[AVAILABLE DATA Boundary: Start]

(** The running turn of the duplicate check is the active one. *)
Lemma running_is_active l :
  lane_inv l → (if running (l_queue l) then runningTurn (l_queue l) else None) = head (active (l_phase l)).
Proof.
  intros Hl. pose proof (inv_phase l Hl) as Hp. unfold phase_ok in Hp.
  destruct (l_phase l); cbn; destruct Hp as (-> & Hrt & _); by rewrite ?Hrt.
Qed.

Lemma attach_duplicate_None l tn key :
  lane_inv l → attach_duplicate (alloc tn l).1 (l_next l) key = None ↔ ¬ live_batch l key.
Proof.
  intros Hl. unfold attach_duplicate, live_batch.
  change (l_queue (alloc tn l).1) with (l_queue l). rewrite running_is_active by done.
  assert (Hbc : ∀ r, r ∈ active (l_phase l) ++ pending (l_queue l) →
    batchContainsConstituent (alloc tn l).1 r key = batchContainsConstituent l r key).
  { intros r Hr. apply batchContains_alloc; [done|]. by apply active_roots. }
  assert (Hp : find_index (λ t, batchContainsConstituent (alloc tn l).1 t key) 0 (pending (l_queue l)) = None
    ↔ ∀ t, t ∈ pending (l_queue l) → batchContainsConstituent l t key = false).
  { rewrite find_index_None. split; intros H t Ht; [rewrite <-Hbc by set_solver | rewrite Hbc by set_solver]; auto. }
  assert (Hact : active (l_phase l) = [] ∨ ∃ r, active (l_phase l) = [r]).
  { destruct (l_phase l); cbn; eauto. }
  destruct Hact as [Ha|[r Ha]]; rewrite Ha in *; cbn [head app mbind option_bind].
  - destruct (find_index _ _ _) as [[i t]|]; split; try done.
    + intros Hn. assert (Hx : Some (i, t) = None); [|done]. apply Hp. intros t' Ht'.
      apply not_true_is_false. intros Hk. apply Hn. eauto.
    + intros _ (t & Ht & Hk). rewrite (proj1 Hp eq_refl) in Hk; done.
  - rewrite Hbc by set_solver. destruct (batchContainsConstituent l r key) eqn:Hk.
    + split; [done|]. intros Hn. exfalso. apply Hn. exists r. split; [set_solver | done].
    + destruct (find_index _ _ _) as [[i t]|]; split; try done.
      * intros Hn. assert (Hx : Some (i, t) = None); [|done]. apply Hp. intros t' Ht'.
        apply not_true_is_false. intros Hk'. apply Hn. exists t'. split; [set_solver | done].
      * intros _ (t & Ht & Hk'). apply elem_of_cons in Ht as [->|Ht]; [congruence|].
        rewrite (proj1 Hp eq_refl) in Hk'; done.
Qed.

[AVAILABLE DATA Boundary: End]

▸ WHAT IS EXPECTED
What is needed is an exact reproduction of the data.

▸ SOLUTION TO THE PROBLEM
(** The running turn of the duplicate check is the active one. *)
Lemma running_is_active l :
  lane_inv l → (if running (l_queue l) then runningTurn (l_queue l) else None) = head (active (l_phase l)).
Proof.
  intros Hl. pose proof (inv_phase l Hl) as Hp. unfold phase_ok in Hp.
  destruct (l_phase l); cbn; destruct Hp as (-> & Hrt & _); by rewrite ?Hrt.
Qed.

Lemma attach_duplicate_None l tn key :
  lane_inv l → attach_duplicate (alloc tn l).1 (l_next l) key = None ↔ ¬ live_batch l key.
Proof.
  intros Hl. unfold attach_duplicate, live_batch.
  change (l_queue (alloc tn l).1) with (l_queue l). rewrite running_is_active by done.
  assert (Hbc : ∀ r, r ∈ active (l_phase l) ++ pending (l_queue l) →
    batchContainsConstituent (alloc tn l).1 r key = batchContainsConstituent l r key).
  { intros r Hr. apply batchContains_alloc; [done|]. by apply active_roots. }
  assert (Hp : find_index (λ t, batchContainsConstituent (alloc tn l).1 t key) 0 (pending (l_queue l)) = None
    ↔ ∀ t, t ∈ pending (l_queue l) → batchContainsConstituent l t key = false).
  { rewrite find_index_None. split; intros H t Ht; [rewrite <-Hbc by set_solver | rewrite Hbc by set_solver]; auto. }
  assert (Hact : active (l_phase l) = [] ∨ ∃ r, active (l_phase l) = [r]).
  { destruct (l_phase l); cbn; eauto. }
  destruct Hact as [Ha|[r Ha]]; rewrite Ha in *; cbn [head app mbind option_bind].
  - destruct (find_index _ _ _) as [[i t]|]; split; try done.
    + intros Hn. assert (Hx : Some (i, t) = None); [|done]. apply Hp. intros t' Ht'.
      apply not_true_is_false. intros Hk. apply Hn. eauto.
    + intros _ (t & Ht & Hk). rewrite (proj1 Hp eq_refl) in Hk; done.
  - rewrite Hbc by set_solver. destruct (batchContainsConstituent l r key) eqn:Hk.
    + split; [done|]. intros Hn. exfalso. apply Hn. exists r. split; [set_solver | done].
    + destruct (find_index _ _ _) as [[i t]|]; split; try done.
      * intros Hn. assert (Hx : Some (i, t) = None); [|done]. apply Hp. intros t' Ht'.
        apply not_true_is_false. intros Hk'. apply Hn. exists t'. split; [set_solver | done].
      * intros _ (t & Ht & Hk'). apply elem_of_cons in Ht as [->|Ht]; [congruence|].
        rewrite (proj1 Hp eq_refl) in Hk'; done.
Qed.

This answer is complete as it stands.